*Exercise description:*
Copy out again, unchanged, the listing below from the line that has "Lemma same_content_trans r" through the line that has "unfold pull_own. rewrite".

--------------------

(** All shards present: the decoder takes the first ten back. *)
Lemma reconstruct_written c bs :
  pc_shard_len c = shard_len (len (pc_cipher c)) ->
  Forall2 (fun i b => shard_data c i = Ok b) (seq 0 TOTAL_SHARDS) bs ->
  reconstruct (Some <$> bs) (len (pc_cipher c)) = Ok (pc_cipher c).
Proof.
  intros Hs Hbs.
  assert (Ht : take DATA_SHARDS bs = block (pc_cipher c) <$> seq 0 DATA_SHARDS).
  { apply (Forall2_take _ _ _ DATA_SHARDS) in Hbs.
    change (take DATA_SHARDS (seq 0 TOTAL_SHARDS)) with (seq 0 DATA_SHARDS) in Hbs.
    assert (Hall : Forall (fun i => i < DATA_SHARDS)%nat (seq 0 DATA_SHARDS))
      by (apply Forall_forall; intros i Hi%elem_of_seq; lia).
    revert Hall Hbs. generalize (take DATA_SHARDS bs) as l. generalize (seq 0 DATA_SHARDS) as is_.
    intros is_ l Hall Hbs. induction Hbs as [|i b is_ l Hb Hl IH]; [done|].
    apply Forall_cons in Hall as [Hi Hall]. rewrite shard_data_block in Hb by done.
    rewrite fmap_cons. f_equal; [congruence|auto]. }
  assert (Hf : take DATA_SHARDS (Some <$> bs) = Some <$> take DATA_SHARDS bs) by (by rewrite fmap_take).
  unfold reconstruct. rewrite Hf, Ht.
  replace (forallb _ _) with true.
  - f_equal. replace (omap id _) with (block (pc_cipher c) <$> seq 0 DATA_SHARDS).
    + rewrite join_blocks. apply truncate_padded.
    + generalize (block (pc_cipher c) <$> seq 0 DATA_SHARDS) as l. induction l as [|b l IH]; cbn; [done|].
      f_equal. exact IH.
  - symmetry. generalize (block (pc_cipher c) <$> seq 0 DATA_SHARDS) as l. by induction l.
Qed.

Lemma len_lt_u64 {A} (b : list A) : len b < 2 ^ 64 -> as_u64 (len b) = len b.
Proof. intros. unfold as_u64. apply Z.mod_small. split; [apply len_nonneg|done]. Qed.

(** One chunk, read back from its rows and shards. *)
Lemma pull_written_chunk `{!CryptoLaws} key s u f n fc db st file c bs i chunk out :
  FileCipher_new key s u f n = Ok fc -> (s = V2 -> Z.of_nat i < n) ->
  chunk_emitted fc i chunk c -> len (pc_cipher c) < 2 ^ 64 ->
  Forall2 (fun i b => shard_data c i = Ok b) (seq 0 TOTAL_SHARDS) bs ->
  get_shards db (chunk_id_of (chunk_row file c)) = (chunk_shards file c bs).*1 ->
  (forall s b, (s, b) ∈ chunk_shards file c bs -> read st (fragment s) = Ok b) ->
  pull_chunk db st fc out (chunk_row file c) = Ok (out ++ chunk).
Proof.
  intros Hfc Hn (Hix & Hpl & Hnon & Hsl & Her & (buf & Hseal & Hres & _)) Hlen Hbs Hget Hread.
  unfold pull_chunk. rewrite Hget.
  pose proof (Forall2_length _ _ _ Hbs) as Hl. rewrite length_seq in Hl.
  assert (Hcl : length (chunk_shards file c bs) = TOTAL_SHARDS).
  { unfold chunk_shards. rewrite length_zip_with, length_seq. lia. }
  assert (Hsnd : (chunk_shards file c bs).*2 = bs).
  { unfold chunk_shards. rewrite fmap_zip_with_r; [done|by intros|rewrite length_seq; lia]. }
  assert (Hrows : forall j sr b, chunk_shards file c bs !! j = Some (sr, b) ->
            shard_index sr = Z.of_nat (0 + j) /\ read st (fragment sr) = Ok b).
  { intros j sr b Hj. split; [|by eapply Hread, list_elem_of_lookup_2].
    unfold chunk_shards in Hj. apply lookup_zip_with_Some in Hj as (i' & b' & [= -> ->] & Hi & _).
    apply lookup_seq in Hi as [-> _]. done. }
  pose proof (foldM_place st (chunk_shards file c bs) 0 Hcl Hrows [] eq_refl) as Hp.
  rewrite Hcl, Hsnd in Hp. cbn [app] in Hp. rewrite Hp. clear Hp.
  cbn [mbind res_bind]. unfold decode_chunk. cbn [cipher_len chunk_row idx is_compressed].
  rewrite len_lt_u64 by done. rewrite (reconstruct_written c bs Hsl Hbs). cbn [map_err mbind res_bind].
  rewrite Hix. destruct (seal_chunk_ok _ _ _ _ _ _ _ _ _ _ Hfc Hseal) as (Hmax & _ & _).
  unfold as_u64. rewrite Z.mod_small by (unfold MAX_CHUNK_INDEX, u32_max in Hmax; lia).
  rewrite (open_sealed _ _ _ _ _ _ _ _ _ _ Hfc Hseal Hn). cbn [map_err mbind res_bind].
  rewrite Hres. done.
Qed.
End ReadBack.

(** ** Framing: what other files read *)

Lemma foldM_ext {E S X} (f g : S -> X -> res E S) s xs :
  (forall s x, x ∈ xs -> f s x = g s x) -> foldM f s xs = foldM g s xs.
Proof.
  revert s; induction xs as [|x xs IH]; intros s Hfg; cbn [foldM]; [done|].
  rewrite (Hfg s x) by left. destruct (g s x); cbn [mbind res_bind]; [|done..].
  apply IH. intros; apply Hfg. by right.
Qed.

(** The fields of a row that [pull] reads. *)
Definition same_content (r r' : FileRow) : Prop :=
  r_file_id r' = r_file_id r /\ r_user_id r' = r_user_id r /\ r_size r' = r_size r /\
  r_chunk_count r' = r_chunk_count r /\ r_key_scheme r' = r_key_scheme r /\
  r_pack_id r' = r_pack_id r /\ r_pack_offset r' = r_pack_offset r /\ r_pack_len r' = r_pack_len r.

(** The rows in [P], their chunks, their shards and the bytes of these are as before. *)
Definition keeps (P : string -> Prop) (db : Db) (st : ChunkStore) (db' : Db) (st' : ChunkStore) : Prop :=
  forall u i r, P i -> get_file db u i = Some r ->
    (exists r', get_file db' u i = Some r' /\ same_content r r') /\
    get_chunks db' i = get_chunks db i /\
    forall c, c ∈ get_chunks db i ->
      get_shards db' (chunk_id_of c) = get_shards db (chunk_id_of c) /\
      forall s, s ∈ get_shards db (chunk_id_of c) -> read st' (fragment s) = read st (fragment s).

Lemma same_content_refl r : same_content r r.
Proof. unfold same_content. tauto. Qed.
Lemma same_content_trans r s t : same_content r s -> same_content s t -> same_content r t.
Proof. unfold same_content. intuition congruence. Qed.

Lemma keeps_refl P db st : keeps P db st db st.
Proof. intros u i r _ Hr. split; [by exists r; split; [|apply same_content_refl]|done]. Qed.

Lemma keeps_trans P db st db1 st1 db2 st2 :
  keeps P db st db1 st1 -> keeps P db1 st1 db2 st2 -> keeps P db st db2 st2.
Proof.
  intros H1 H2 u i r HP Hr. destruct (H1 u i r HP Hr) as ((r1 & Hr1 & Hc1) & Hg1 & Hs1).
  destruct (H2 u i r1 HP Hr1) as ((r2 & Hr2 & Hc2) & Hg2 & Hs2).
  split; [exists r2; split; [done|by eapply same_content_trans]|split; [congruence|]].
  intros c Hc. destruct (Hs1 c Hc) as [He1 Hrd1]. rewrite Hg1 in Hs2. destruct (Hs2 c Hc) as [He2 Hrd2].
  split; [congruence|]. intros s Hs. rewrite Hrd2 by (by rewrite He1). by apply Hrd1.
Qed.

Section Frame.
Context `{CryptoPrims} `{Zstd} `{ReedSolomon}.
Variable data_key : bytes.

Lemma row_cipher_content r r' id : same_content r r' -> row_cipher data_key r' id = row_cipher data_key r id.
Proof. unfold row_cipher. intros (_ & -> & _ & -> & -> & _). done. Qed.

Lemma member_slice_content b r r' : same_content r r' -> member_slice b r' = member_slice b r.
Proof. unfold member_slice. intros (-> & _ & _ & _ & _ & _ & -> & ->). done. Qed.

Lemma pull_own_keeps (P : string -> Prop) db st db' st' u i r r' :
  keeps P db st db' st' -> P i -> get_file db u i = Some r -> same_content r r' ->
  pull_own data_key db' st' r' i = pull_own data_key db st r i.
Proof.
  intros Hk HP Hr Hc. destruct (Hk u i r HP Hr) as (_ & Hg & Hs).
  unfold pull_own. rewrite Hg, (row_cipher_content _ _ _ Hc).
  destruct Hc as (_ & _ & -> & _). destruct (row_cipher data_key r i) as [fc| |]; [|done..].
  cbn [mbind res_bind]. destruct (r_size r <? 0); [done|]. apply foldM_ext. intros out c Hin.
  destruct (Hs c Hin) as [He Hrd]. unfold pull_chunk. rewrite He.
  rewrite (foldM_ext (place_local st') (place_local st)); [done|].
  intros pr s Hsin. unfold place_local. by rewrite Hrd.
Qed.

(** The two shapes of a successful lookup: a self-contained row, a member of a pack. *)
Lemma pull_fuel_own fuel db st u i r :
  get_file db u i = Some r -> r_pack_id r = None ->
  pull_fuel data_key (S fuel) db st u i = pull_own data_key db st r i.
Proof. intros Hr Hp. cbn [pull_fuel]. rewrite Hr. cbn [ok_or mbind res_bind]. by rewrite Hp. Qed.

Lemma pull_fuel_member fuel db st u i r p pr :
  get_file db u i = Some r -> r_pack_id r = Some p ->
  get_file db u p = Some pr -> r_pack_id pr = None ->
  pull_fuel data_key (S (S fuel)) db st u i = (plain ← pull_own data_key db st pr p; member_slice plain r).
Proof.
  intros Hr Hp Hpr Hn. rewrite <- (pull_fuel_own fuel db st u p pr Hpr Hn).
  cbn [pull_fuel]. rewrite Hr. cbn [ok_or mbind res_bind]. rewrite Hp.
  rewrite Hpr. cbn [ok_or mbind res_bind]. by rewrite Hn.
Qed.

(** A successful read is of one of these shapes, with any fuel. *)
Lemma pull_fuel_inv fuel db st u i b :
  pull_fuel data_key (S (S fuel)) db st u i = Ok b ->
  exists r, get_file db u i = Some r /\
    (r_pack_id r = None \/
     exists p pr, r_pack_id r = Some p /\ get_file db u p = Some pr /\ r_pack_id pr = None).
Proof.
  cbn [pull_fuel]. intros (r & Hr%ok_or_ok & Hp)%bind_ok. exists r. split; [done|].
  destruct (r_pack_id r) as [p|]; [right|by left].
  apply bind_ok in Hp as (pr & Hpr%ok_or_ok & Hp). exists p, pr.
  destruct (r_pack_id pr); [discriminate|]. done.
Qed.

--------------------

*Task response:*
Lemma same_content_trans r s t : same_content r s -> same_content s t -> same_content r t.
Proof. unfold same_content. intuition congruence. Qed.

Lemma keeps_refl P db st : keeps P db st db st.
Proof. intros u i r _ Hr. split; [by exists r; split; [|apply same_content_refl]|done]. Qed.

Lemma keeps_trans P db st db1 st1 db2 st2 :
  keeps P db st db1 st1 -> keeps P db1 st1 db2 st2 -> keeps P db st db2 st2.
Proof.
  intros H1 H2 u i r HP Hr. destruct (H1 u i r HP Hr) as ((r1 & Hr1 & Hc1) & Hg1 & Hs1).
  destruct (H2 u i r1 HP Hr1) as ((r2 & Hr2 & Hc2) & Hg2 & Hs2).
  split; [exists r2; split; [done|by eapply same_content_trans]|split; [congruence|]].
  intros c Hc. destruct (Hs1 c Hc) as [He1 Hrd1]. rewrite Hg1 in Hs2. destruct (Hs2 c Hc) as [He2 Hrd2].
  split; [congruence|]. intros s Hs. rewrite Hrd2 by (by rewrite He1). by apply Hrd1.
Qed.

Section Frame.
Context `{CryptoPrims} `{Zstd} `{ReedSolomon}.
Variable data_key : bytes.

Lemma row_cipher_content r r' id : same_content r r' -> row_cipher data_key r' id = row_cipher data_key r id.
Proof. unfold row_cipher. intros (_ & -> & _ & -> & -> & _). done. Qed.

Lemma member_slice_content b r r' : same_content r r' -> member_slice b r' = member_slice b r.
Proof. unfold member_slice. intros (-> & _ & _ & _ & _ & _ & -> & ->). done. Qed.

Lemma pull_own_keeps (P : string -> Prop) db st db' st' u i r r' :
  keeps P db st db' st' -> P i -> get_file db u i = Some r -> same_content r r' ->
  pull_own data_key db' st' r' i = pull_own data_key db st r i.
Proof.
  intros Hk HP Hr Hc. destruct (Hk u i r HP Hr) as (_ & Hg & Hs).
  unfold pull_own. rewrite Hg, (row_cipher_content _ _ _ Hc).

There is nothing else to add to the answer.